I’m part of a small group charged with the task of finding a fun, creative way of teaching a class of 30 American 15-16 year olds the concept that when trying to work out if a treatment is effective you must be sure that the groups in which the treatment is being compared are similar—that, “like is being compared with like.” We are a public health doctor with an interest in health services research, a doctor interested in promoting evidence based medicine, an education teacher who was once a researcher, a university dean, an academic who uses games to achieve beneficial ends, and me. We have two hours, and we don’t find it easy.
We didn’t ever manage a fully worked out answer, but we came close with a programme that had five stages and might take a week to teach.

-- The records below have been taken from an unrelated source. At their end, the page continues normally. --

(* ===== verification/Provision.v ===== *)
(** * The provision executor (internal/lifecycle/executor.go, ProvisionExecutor)

    One provision operation takes an instance from planned to assigned: it
    creates the machine, starts it, waits for the guest, registers it with a
    single-use secret and waits for its runner to appear.  It can be restarted at
    any point; the state of the instance row selects the first effect that is
    still to be observed. *)

From Stdlib Require Import ZArith Lia String.
From stdpp Require Import base tactics list gmap strings.
From S2P Require Import Prelude GoStrings Liveness Domain Operations Failure Effects Store Ports.

#[local] Open Scope prog_scope.

(** The maps are read by indexing only: a missing base is the empty string. *)
Record ProvisionExecutor := {
  pe_State : bool;
  pe_VM : bool;
  pe_Ready : bool;
  pe_Registration : bool;
  pe_Bootstrap : bool;
  Bases : Platform -> string;
  DiskGiB : gmap ProfileID Z;
  Capabilities : gmap ProfileID (list string);
  WorkFolder : string;
  RegistrationTimeout : Duration;
  RegistrationPollInterval : Duration
}.

Definition registrationTimeout (e : ProvisionExecutor) : Duration :=
  if RegistrationTimeout e <=? 0 then 30 * Second else RegistrationTimeout e.

Definition registrationPollInterval (e : ProvisionExecutor) : Duration :=
  if RegistrationPollInterval e <=? 0 then 250 * Millisecond else RegistrationPollInterval e.

Definition workFolder (e : ProvisionExecutor) : string :=
  if bool_decide (WorkFolder e = "") then defaultWorkFolder else WorkFolder e.

(** [errors.As] finds a [stageError] or not; only a bounded reason is kept. *)
Definition bootstrapFailure (cause : option stageError) : Exec :=
  match cause with
  | Some staged =>
      if ValidBootstrapFailureReason (err_reason staged) then Some (Staged staged) else failAt StageBootstrap
  | None => failAt StageBootstrap
  end.

Section Execute.
Variable e : ProvisionExecutor.
Variable op : DurableOperation.

Definition provisionAdvance (row : InstanceRow) (next : InstanceState) : Prog Call Round :=
  answer <~ StateAdvance (advanceTo row next) ;; Ret (Advanced answer).

Definition returnFail (stage : FailStage) : Prog Call Round := Ret (Return (failAt stage)).

Definition specOf (row : InstanceRow) : InstanceSpec :=
  {| spec_Name := row_ID row; spec_Image := Bases e (row_Platform row); spec_CPU := CPU (row_Resources row);
     spec_MemoryMB := MemoryMB (row_Resources row);
     spec_DiskGB := default 0 (DiskGiB e !! row_Profile row); spec_Ownership := row_Ownership row |}.

Definition plannedRound (row : InstanceRow) : Prog Call Round :=
  if negb (pe_VM e) || negb (ValidateImageReference (Bases e (row_Platform row))) then returnFail StageClone
  else
    ok <~ VMCreate (specOf row) ;;
    if ok : bool then provisionAdvance row InstanceCloning else returnFail StageClone.

Definition cloningRound (row : InstanceRow) : Prog Call Round :=
  if negb (pe_VM e) then returnFail StageStart
  else
    ok <~ VMStart (row_ID row) (row_Ownership row) ;;
    if ok : bool then provisionAdvance row InstanceBooting else returnFail StageStart.

Definition bootingRound (row : InstanceRow) : Prog Call Round :=
  if negb (pe_Ready e) then returnFail StageReady
  else
    ok <~ ReadyWait row ;;
    if ok : bool then provisionAdvance row InstanceReachable else returnFail StageReady.

(** The secret is destroyed as soon as the guest has it. *)
Definition bootstrapGuest (row : InstanceRow) (secret : string) : Prog Call Round :=
  failure <~ Bootstrap (row_ID row) secret (default [] (Capabilities e !! row_Profile row)) ;;
  _ <~ DestroySecret secret ;;
  match failure with
  | Some cause => _ <~ ResetRegistration (row_ID row) ;; Ret (Return (bootstrapFailure cause))
  | None => provisionAdvance row InstanceRegistering
  end.

Definition acquireJIT (row : InstanceRow) : Prog Call Round :=
  answer <~ AcquireAndGenerateJIT (key_JobID (row_Demand row)) (row_ID row) (workFolder e) ;;
  match answer with
  | (_, None) => returnFail StageAcquire
  | (ok, Some secret) =>
      if negb ok || bool_decide (secret = "")
      then _ <~ DestroySecret secret ;; returnFail StageAcquire
      else bootstrapGuest row secret
  end.

Definition reachableRound (row : InstanceRow) : Prog Call Round :=
  if negb (pe_Registration e) || negb (pe_Bootstrap e) then returnFail StageAcquire
  else
    registered <~ Registered (row_ID row) ;;
    match registered with
    | None => returnFail StageRegister
    | Some false => acquireJIT row
    | Some true =>
        ok <~ ResetRegistration (row_ID row) ;;
        if ok : bool then acquireJIT row else returnFail StageRegister
    end.

Fixpoint registeredLoop (id : string) (polls : nat) : Prog Call bool :=
  answer <~ Registered id ;;
  match answer with
  | None => Ret false
  | Some true => Ret true
  | Some false =>
      match polls with
      | O => Ret false
      | S polls' => registeredLoop id polls'
      end
  end.

Definition waitRegistered (id : string) : Prog Call bool :=
  polls <~ Polls (registrationTimeout e) (registrationPollInterval e) ;;
  registeredLoop id polls.

Definition registeringRound (row : InstanceRow) : Prog Call Round :=
  if negb (pe_Registration e) then returnFail StageRegister
  else
    ok <~~ waitRegistered (row_ID row) ;;
    if ok then provisionAdvance row InstanceAssigned
    else
      done <~ CtxErr ;;
      Ret (Return (if done : bool then Some ContextDone else failAt StageRegister)).

Definition provisionRound (row : InstanceRow) : Prog Call Round :=
  match row_State row with
  | InstanceAssigned | InstanceRunning
  | InstanceDraining | InstanceDeregistering | InstanceStopping | InstanceDeleted => Ret (Return None)
  | InstanceOnlineIdle => provisionAdvance row InstanceAssigned
  | InstanceFailed => returnFail StagePersist
  | InstancePlanned => plannedRound row
  | InstanceCloning => cloningRound row
  | InstanceBooting => bootingRound row
  | InstanceReachable => reachableRound row
  | InstanceRegistering => registeringRound row
  | _ => Ret (Return (Some (Sentinel ErrConflict)))
  end.

(** [for range 8]. *)
Fixpoint provisionRounds (rounds : nat) (row : InstanceRow) : Prog Call Exec :=
  match rounds with
  | O => Ret (failAt StagePersist)
  | S rounds' =>
      done <~ CtxErr ;;
      if done : bool then Ret (Some ContextDone)
      else
        next <~~ provisionRound row ;;
        match next with
        | Return r => Ret r
        | Advanced (inl _) => Ret (failAt StagePersist)
        | Advanced (inr row') => provisionRounds rounds' row'
        end
  end.

Definition Provision_Execute : Prog Call Exec :=
  if negb (pe_State e) || negb (bool_decide (do_Kind op = OperationProvisionKind))
     || bool_decide (do_ResourceID op = "")
  then Ret (Some (Sentinel ErrInvalid))
  else
    answer <~ StateInstance (do_ResourceID op) ;;
    match answer with
    | inl _ => Ret (failAt StagePersist)
    | inr row =>
        if negb (validateOwned row (do_ResourceID op)) then Ret (Some (Sentinel ErrInvalid))
        else provisionRounds 8 row
    end.

End Execute.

The first stage would be to present the students with a case—perhaps a video—of where strong claims are being made on the basis of a comparison of groups that were clearly dissimilar. We thought that outrage might motivate the students. Unfortunately, the only example we could think of from the real world was the observation from large numbers of women that hormone replacement therapy would stop women having heart attacks and strokes. Randomised trials eventually showed the opposite—because the women who took hormone replacement therapy outside of the trials exercised more, had healthier diets, were less likely to smoke, and were richer. We would try to get the students to think this through for themselves.
It didn’t seem to occur to us at the time—but certainly did afterwards—that this was a poor example for adolescents.
In the next stage we would divide the class in some way and set them a task where we knew that there would be difference in the outcome. I favoured dividing them by gender and running a hopping race, thinking that overall the males would do better than the females. The ex-teacher said that doing this with 15-16 year olds would result in chaos. Other suggestions were arm wrestling and having to sing a high note.
We also considered other ways of dividing the class and recognised that dividing students could create difficulties if we were to divide by sensitive issues like height, intelligence, or number of Facebook friends. We could have gone for handedness and asked everybody to draw a face with their right hand, but that would produce very unequal groups. If we divided by letter of their name we couldn’t be sure that the outcome would be different.
Our third stage would be to ask the students for other ways of dividing the groups. One possibility might be to create two groups that were each half male and female. Ideally, these would have different outcomes in a hopping race (or whatever outcome measure we chose), illustrating how dividing people by something you recognise (gender) wouldn’t solve the problem that the groups might differ in other ways that were recognisable (height, weight) and in ways that were unknown.
We’d then ask the students how they might achieve equal groups, and we hoped that somebody might suggest tossing a coin—random allocation. Ideally we would do this and the two groups would then perform the same—or at least a lot closer—in the hopping race.
We played around with the idea that we might inject into this “a treatment,” and we debated whether it might be something like giving one group red smarties—but we thought that it might be better to have a “real” treatment that would affect the outcome. I suggested a “negative treatment,” heavy boots, but we decided that it would complicate things to include a treatment.
The final stage would be to ask the class to dupe another class by showing with real data that red sweets made people better at maths. They might, for example, identify the level of ability of their class (or the other class), and then search for some difference between the best and the worst—perhaps in the first letter of their first or second names—and then give the red sweets to the best students identifying them by something other than ability.
This final stage was important because it would mean that they were having to use what they had learnt. The ex-teacher illustrated the importance by what I imagine to be a classic teacher story. “I taught my dog to speak,” says the teacher. “But she can’t speak,” says a friend. “ The teacher replies, “I taught her, I didn’t say she could speak.”
This final exercise could also be used for assessment, but there was worry in the group that we might be teaching bad scientific practices; but our initial enthusiasm for the idea was that adolescents would be attracted by something naughty.
This is a process that happens in the real world of devising teaching programmes (and games), and it’s not easy. In the real world you do the best you can and then keep testing on students and revising—until you arrive at something that works.